Our nature is bliss, but we have fallen asleep, we are unconscious

Osho - Our nature is bliss, but we have fallen asleep, we are unconscious

Osho - Bliss is not an achievement, hence one cannot be ambitious for it. One cannot even desire it. To desire it is to miss it. It is already the case. We have it but we are oblivious of the fact.

It is like a king who has fallen asleep and is dreaming that he has become a beggar and now is very worried about how to regain the kingdom, what to do, where to find the army, how to plan... there is no money, it seems almost impossible... and he does not want to remain a beggar either. He tosses and turns in his sleep but in the morning he wakes up and laughs at the whole dream. While he was dreaming that he was a beggar he was still the kind. The dream cannot destroy the real. It can cover it, it can create a kind of fog around it, but it cannot destroy it.

That is our situation. Our nature is bliss, but we have fallen asleep, we are unconscious. We are dreaming a thousand and one things and we are desiring, planning how to attain things, how to be happy, how to be blissful. There is no question of how; no how is needed. You are already it. All that is needed is a little tossing and turning in your sleep so that you can wake up. A little effort to wake up is needed. Just remember it. Even remembrance takes one a long way.

You may have experiments or you may not have, but thousands of people have experimented and found it correct, that if you want to get up at five o'clock in the morning, just as you are falling asleep, repeat your own name three times and tell yourself 'Svarupo, you have to wake up at five. don't forget -- remember.' Say it three times and fall asleep. You will be surprised: at five o'clock exactly, your eyes open up. A certain undercurrent remained, it worked.

That's the whole function of a master: to create a certain undercurrent in you which can help you to wake up. So all kinds of devices are used. To give you a name is also a device. To give it a meaning is a device so that it becomes an undercurrent in you. Whenever anybody calls you Svarupo, something inside you will stir the memory that 'Bliss is my nature,' that 'I have not to seek it anywhere else,' that 'I have not to seek it at all,' that 'I have only to wake up.'

And this constant hammering can break the fog that surrounds us. It is only a fog. It is not very solid, it is not very substantial -- a very shadowy phenomenon. If one really intends to wake up, pulls oneself together, and gives a good shout, one will wake up.

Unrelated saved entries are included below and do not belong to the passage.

Definition unknown_failure (e_str : string) : dict :=
  [("success", VBool false); ("error", VStr e_str);
   ("error_type", VStr "UNKNOWN_ERROR")].

(** The second [try] block of [place_order]: the call of the client with
    the five validated fields, then the formatting of the response. *)
Definition place_validated (self : OrderManager) (validated : dict) : M dict :=
  symbol <- lift (getitem validated "symbol") ;;
  side <- lift (getitem validated "side") ;;
  order_type <- lift (getitem validated "order_type") ;;
  quantity <- lift (getitem validated "quantity") ;;
  price <- lift (getitem validated "price") ;;
  response <- Client.place_order (client self) symbol side order_type quantity
                                 price VNone (VBool false) ;;
  result <- lift (_format_order_response response) ;;
  let result := Py.set result "success" (VBool true) in
  do lift (getitem result "order_id") ;;
  ret result.

Definition place_order (self : OrderManager)
           (symbol side order_type quantity price : pyval) : M dict :=
  match Validators.validate_order_params symbol side order_type quantity price with
  | Raise (ValidationError m) => ret (validation_failure (exn_str (ValidationError m)))
  | Raise e => raise e
  | Return validated =>
      try_except
        (place_validated self validated)
        (fun e =>
           match e with
           | BinanceAPIError _ error_code message =>
               Some (ret (api_failure message error_code))
           | _ => Some (ret (unknown_failure (exn_str e)))
           end)
  end.

Definition rule : string := repeat_char "="%char 50.

Definition field (label : string) (order_result : dict) (key : string) : string :=
  label ++ Py.str (Py.get order_result key).

(** The lines of the report, before they are joined. *)
Definition summary_lines (order_result : dict) : list string :=
  let lines :=
    [rule; "ORDER EXECUTED SUCCESSFULLY"; rule;
     field "Order ID:     " order_result "order_id";
     field "Symbol:       " order_result "symbol";
     field "Side:         " order_result "side";
     field "Type:         " order_result "type";
     field "Status:       " order_result "status";
     field "Quantity:     " order_result "quantity";
     field "Executed:     " order_result "executed_qty"] in
  let lines :=
    if (Py.truthy (Py.get order_result "price")
        && negb (Py.eq_str (Py.get order_result "price") "0"))%bool
    then (lines ++ [field "Price:        " order_result "price"])%list
    else lines in
  let lines :=
    if (Py.truthy (Py.get order_result "avg_price")
        && negb (Py.eq_str (Py.get order_result "avg_price") "0"))%bool
    then (lines ++ [field "Avg Price:    " order_result "avg_price"])%list
    else lines in
  (lines ++ [rule])%list.

Definition newline : string := String (ascii_of_N 10) "".

Definition get_order_summary (order_result : dict) : string :=
  if negb (Py.truthy (Py.get order_result "success")) then
    "Order Failed: " ++ Py.str (Py.get order_result "error")
  else join newline (summary_lines order_result).

Definition cancel_order (self : OrderManager) (symbol order_id : pyval) : M dict :=
  try_except
    (response <- Client.cancel_order (client self) symbol order_id ;;
     ret [("success", VBool true); ("response", response)])
    (fun e =>
       match e with
       | BinanceAPIError _ _ message =>
           Some (ret [("success", VBool false); ("error", message)])
       | _ => None
       end).

Definition get_open_orders (self : OrderManager) (symbol : pyval) : M dict :=
  try_except
    (orders <- Client.get_open_orders (client self) symbol ;;
     ret [("success", VBool true); ("orders", orders)])
    (fun e =>
       match e with
       | BinanceAPIError _ _ message =>
           Some (ret [("success", VBool false); ("error", message)])
       | _ => None
       end).

End Orders.

(* ====================================================================== *)
(** ** [interactive.py]: the validators of the menu *)
(* ====================================================================== *)

Module Interactive.
Import Text.

(** The validators of the menu take the text the user typed and raise
    [ValueError]. *)
Definition validate_symbol (value : string) : result string :=
  let value := strip (upper value) in
  if negb (endswith value "USDT") then
    Raise (ValueError "Symbol must end with USDT (e.g., BTCUSDT)")
  else Return value.

Definition validate_side (value : string) : result string :=
  let value := strip (upper value) in
  if negb (Validators.mem value ["BUY"; "SELL"; "B"; "S"]) then
    Raise (ValueError "Must be BUY/B or SELL/S")
  else Return (if Validators.mem value ["BUY"; "B"] then "BUY" else "SELL").

End Interactive.

(* ====================================================================== *)
(** ** Vocabulary of the statements *)
(* ====================================================================== *)

(** The requests an operation adds to the trace when run in [w]. *)
Definition new_requests {A : Type} (op : M A) (w : world) : list http_request :=
  skipn (List.length (sent w)) (sent (snd (op w))).

(** The clock reading the next call of [_get_timestamp] returns. *)
Definition now (w : world) : Z := clock w (clock_reads w).

(** [params or {}] *)
Definition or_empty (params : option dict) : dict :=
  match params with
  | Some p => p
  | None => []
  end.

(** The methods [_make_request] dispatches. *)
Definition supported (method : string) : bool :=
  (String.eqb method "GET" || String.eqb method "POST"
   || String.eqb method "DELETE")%bool.

Definition placement_of (method : string) : placement :=
  if String.eqb method "POST" then InBody else InQuery.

Buddha used to call it the lion's roar. He said that nothing else is needed. Just pull yourself together and give a good shout, so piercing that it goes down your spine, reaches to the lowest chakra and stirs your whole being.
and the moment we are awake all miseries and all sufferings look so absurd, so foolish, so ridiculous that one wonders 'How did I suffer? And what was suffering? For how long I suffered -- and all was false. There was no substance in it; it was just an idea, a dream.'

Hence the mystics call our world an illusion, maya. Suffering is illusory, bliss is our true nature; remember it. And remember it again and again and again.

Source - Osho Book "Fingers Pointing to the Moon"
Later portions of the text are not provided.